■ ABOUT THIS EXERCISE
Write the entries out exactly, with the final line being the one containing "and whatever a".

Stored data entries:
(** * Quick-AI-Inference: a shallow embedding of the two scripts

    - [Vision]: image-support-with-openai-api.py
    - [Segmentation]: semantic-segmentation-huggingface-api.py

    Python values are an inductive type, exceptions are values of [result],
    and whatever a script prints is threaded through a small output/error
    monad [io].  The operating system, the network and the library codecs
    (base64, JSON, PNG) are fields of a [world] record: the scripts are
    functions of it. *)

From Stdlib Require Import ZArith QArith Qround List String Ascii Bool Lia DecimalString.
From Stdlib.Strings Require Byte.
Import ListNotations.

#[local] Set Warnings "-register-all".

Local Open Scope string_scope.
Local Open Scope Z_scope.

(* ===================================================================== *)
(** ** Python values, exceptions, printing *)
(* ===================================================================== *)

Module Py.

(** A row-major pixel grid, as [np.array(image)] lays it out. *)
Definition grid (A : Type) : Type := list (list A).

(** The values the scripts handle: what [json.loads] produces, plus PIL
    images of mode L (one 8-bit channel), the form in which a mask may
    already be decoded.  A float is carried by the rational it denotes;
    a dict is the list of its items in insertion order, keys being strings
    as in every JSON object. *)
Inductive value : Type :=
| VNone
| VBool (b : bool)
| VInt (n : Z)
| VFloat (q : Q)
| VStr (s : string)
| VList (l : list value)
| VDict (items : list (string * value))
| VImage (pixels : grid Z).

Inductive exn_class : Type :=
| Exception | OSError | RequestException | JSONDecodeError | ValueError
| KeyError | TypeError | AttributeError | IndexError | UnicodeEncodeError
| BinasciiError.   (* [binascii.Error], a [ValueError] *)

(** [SystemExit] derives from [BaseException] only, so that
    [except Exception] lets it through. *)
Inductive exn : Type :=
| Exn (cls : exn_class) (msg : string)
| SystemExit (code : Z).

Inductive result (A : Type) : Type :=
| Ok (a : A)
| Raise (e : exn).
Arguments Ok {A} a.
Arguments Raise {A} e.

Definition rbind {A B} (r : result A) (k : A -> result B) : result B :=
  match r with
  | Ok a => k a
  | Raise e => Raise e
  end.

(** [[k(x) for x in l]]: the first exception aborts the comprehension. *)
Fixpoint rmap {A B} (k : A -> result B) (l : list A) : result (list B) :=
  match l with
  | [] => Ok []
  | x :: xs => rbind (k x) (fun y => rbind (rmap k xs) (fun ys => Ok (y :: ys)))
  end.

(** *** Output and exceptions *)

(** A computation that prints: it receives the lines printed so far and
    returns them extended, with a value or the exception that stopped it. *)
Definition io (A : Type) : Type := list string -> list string * result A.

Definition ret {A} (a : A) : io A := fun out => (out, Ok a).
Definition raise {A} (e : exn) : io A := fun out => (out, Raise e).
Definition lift {A} (r : result A) : io A := fun out => (out, r).
(** [print(line)] for a line stdout always takes: ASCII text, the output
    of [json.dumps], text decoded from a response. *)
Definition print (line : string) : io unit := fun out => ((out ++ [line])%list, Ok tt).

(** [print(line)] for a line made from a JSON value.  [write] is
    [sys.stdout.write]: it raises [UnicodeEncodeError] when the encoding of
    stdout cannot encode the text, as for a str holding a lone surrogate,
    which [json.loads] yields from an escape such as \ud800; nothing of the
    line is then printed. *)
Definition print_text (write : string -> result unit) (line : string) : io unit :=
  fun out =>
    match write line with
    | Ok _ => ((out ++ [line])%list, Ok tt)
    | Raise e => (out, Raise e)
    end.

(** The call returned. *)
Definition is_ok {A} (r : result A) : bool :=
  match r with Ok _ => true | Raise _ => false end.
Definition bind {A B} (m : io A) (k : A -> io B) : io B :=
  fun out =>
    match m out with
    | (out', Ok a) => k a out'
    | (out', Raise e) => (out', Raise e)
    end.

(** [try: body / except Exception as e: handler(e)]. *)
Definition try_except {A} (body : io A) (handler : exn -> io A) : io A :=
  fun out =>
    match body out with
    | (out', Raise (Exn c m)) => handler (Exn c m) out'
    | other => other
    end.

(** [str(e)] for the exceptions of class [Exception]. *)
Definition str_exn (e : exn) : string :=
  match e with
  | Exn _ m => m
  | SystemExit c => NilZero.string_of_int (Z.to_int c)
  end.

(** What the operating system sees of a finished script. *)
Record outcome : Type := {
  stdout : list string;
  traceback : option exn;   (* the uncaught exception reported on stderr *)
  exit_code : Z
}.

(** Running a script body as [__main__]: a normal end exits 0, [exit(n)]
    exits n, and any other uncaught exception is reported and exits 1. *)
Definition run_main (body : io unit) : outcome :=
  match body [] with
  | (out, Ok _) => {| stdout := out; traceback := None; exit_code := 0 |}
  | (out, Raise (SystemExit c)) => {| stdout := out; traceback := None; exit_code := c |}
  | (out, Raise (Exn c m)) => {| stdout := out; traceback := Some (Exn c m); exit_code := 1 |}
  end.

(** *** Built-in operations on values *)

Definition str_of_Z (n : Z) : string := NilZero.string_of_int (Z.to_int n).

(** [type(v).__name__] *)
Definition type_name (v : value) : string :=
  match v with
  | VNone => "NoneType"
  | VBool _ => "bool"
  | VInt _ => "int"
  | VFloat _ => "float"
  | VStr _ => "str"
  | VList _ => "list"
  | VDict _ => "dict"
  | VImage _ => "Image"
  end.

(** [str(v)], as an f-string formats [v].  The text of a float, a container
    or an image object is left to [repr]. *)
Definition py_str (repr : value -> string) (v : value) : string :=
  match v with
  | VStr s => s
  | VNone => "None"
  | VBool true => "True"
  | VBool false => "False"
  | VInt n => str_of_Z n
  | _ => repr v
  end.

(** [str(type(v))] *)
Definition str_type (v : value) : string :=
  "<class '" ++ type_name v ++ "'>".

Fixpoint dict_get (key : string) (items : list (string * value)) : option value :=
  match items with
  | [] => None
  | (k, v) :: rest => if String.eqb k key then Some v else dict_get key rest
  end.

Definition dict_has (key : string) (items : list (string * value)) : bool :=
  match dict_get key items with Some _ => true | None => false end.

Fixpoint is_prefix (p s : string) : bool :=
  match p, s with
  | EmptyString, _ => true
  | String a p', String b s' => Ascii.eqb a b && is_prefix p' s'
  | String _ _, EmptyString => false
  end.

(** [sub in s] on two strings *)
Fixpoint str_contains (sub s : string) : bool :=
  is_prefix sub s ||
  match s with
  | EmptyString => false
  | String _ s' => str_contains sub s'
  end.

Definition is_str (key : string) (v : value) : bool :=
  match v with VStr s => String.eqb s key | _ => false end.

Fixpoint chars (s : string) : list value :=
  match s with
  | EmptyString => []
  | String a s' => VStr (String a EmptyString) :: chars s'
  end.

(** [key in v] for a string [key] *)
Definition py_in (key : string) (v : value) : result bool :=
  match v with
  | VDict items => Ok (dict_has key items)
  | VList l => Ok (existsb (is_str key) l)
  | VStr s => Ok (str_contains key s)
  | _ => Raise (Exn TypeError ("argument of type '" ++ type_name v ++ "' is not iterable"))
  end.

(** [v[key]] for a string [key] *)
Definition py_getitem (v : value) (key : string) : result value :=
  match v with
  | VDict items =>
      match dict_get key items with
      | Some x => Ok x
      | None => Raise (Exn KeyError ("'" ++ key ++ "'"))
      end
  | VList _ => Raise (Exn TypeError "list indices must be integers or slices, not str")
  | VStr _ => Raise (Exn TypeError "string indices must be integers, not 'str'")
  | _ => Raise (Exn TypeError ("'" ++ type_name v ++ "' object is not subscriptable"))
  end.

(** The elements a [for] visits in [v] *)
Definition py_iter (v : value) : result (list value) :=
  match v with
  | VList l => Ok l
  | VDict items => Ok (map (fun kv => VStr (fst kv)) items)
  | VStr s => Ok (chars s)
  | _ => Raise (Exn TypeError ("'" ++ type_name v ++ "' object is not iterable"))
  end.

(** [v.get(key, default)] *)
Definition py_get (v : value) (key : string) (default : value) : result value :=
  match v with
  | VDict items =>
      Ok (match dict_get key items with Some x => x | None => default end)
  | _ => Raise (Exn AttributeError
                  ("'" ++ type_name v ++ "' object has no attribute 'get'"))
  end.

(** [enumerate(l)] *)
Fixpoint enumerate_from {A} (i : Z) (l : list A) : list (Z * A) :=
  match l with
  | [] => []
  | x :: xs => (i, x) :: enumerate_from (i + 1) xs
  end.
Definition enumerate {A} (l : list A) : list (Z * A) := enumerate_from 0 l.

(** Printing in a [for] loop whose body only prints. *)
Fixpoint for_print {A} (l : list A) (body : A -> io unit) : io unit :=
  match l with
  | [] => ret tt
  | x :: xs => bind (body x) (fun _ => for_print xs body)
  end.

(** [s * n] on a string *)
Fixpoint str_repeat (s : string) (n : nat) : string :=
  match n with
  | O => ""
  | S n' => s ++ str_repeat s n'
  end.

(** An HTTP response as [requests] hands it over. *)
Record response : Type := {
  status_code : Z;
  text : string
}.

End Py.

Module PyNotations.
  Notation "x <- m ;; k" := (Py.bind m (fun x => k))
    (at level 61, m at next level, right associativity).
  Notation "m ;;; k" := (Py.bind m (fun _ => k))
    (at level 61, right associativity).
End PyNotations.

■ ANSWER
(** * Quick-AI-Inference: a shallow embedding of the two scripts

    - [Vision]: image-support-with-openai-api.py
    - [Segmentation]: semantic-segmentation-huggingface-api.py

    Python values are an inductive type, exceptions are values of [result],
    and whatever a script prints is threaded through a small output/error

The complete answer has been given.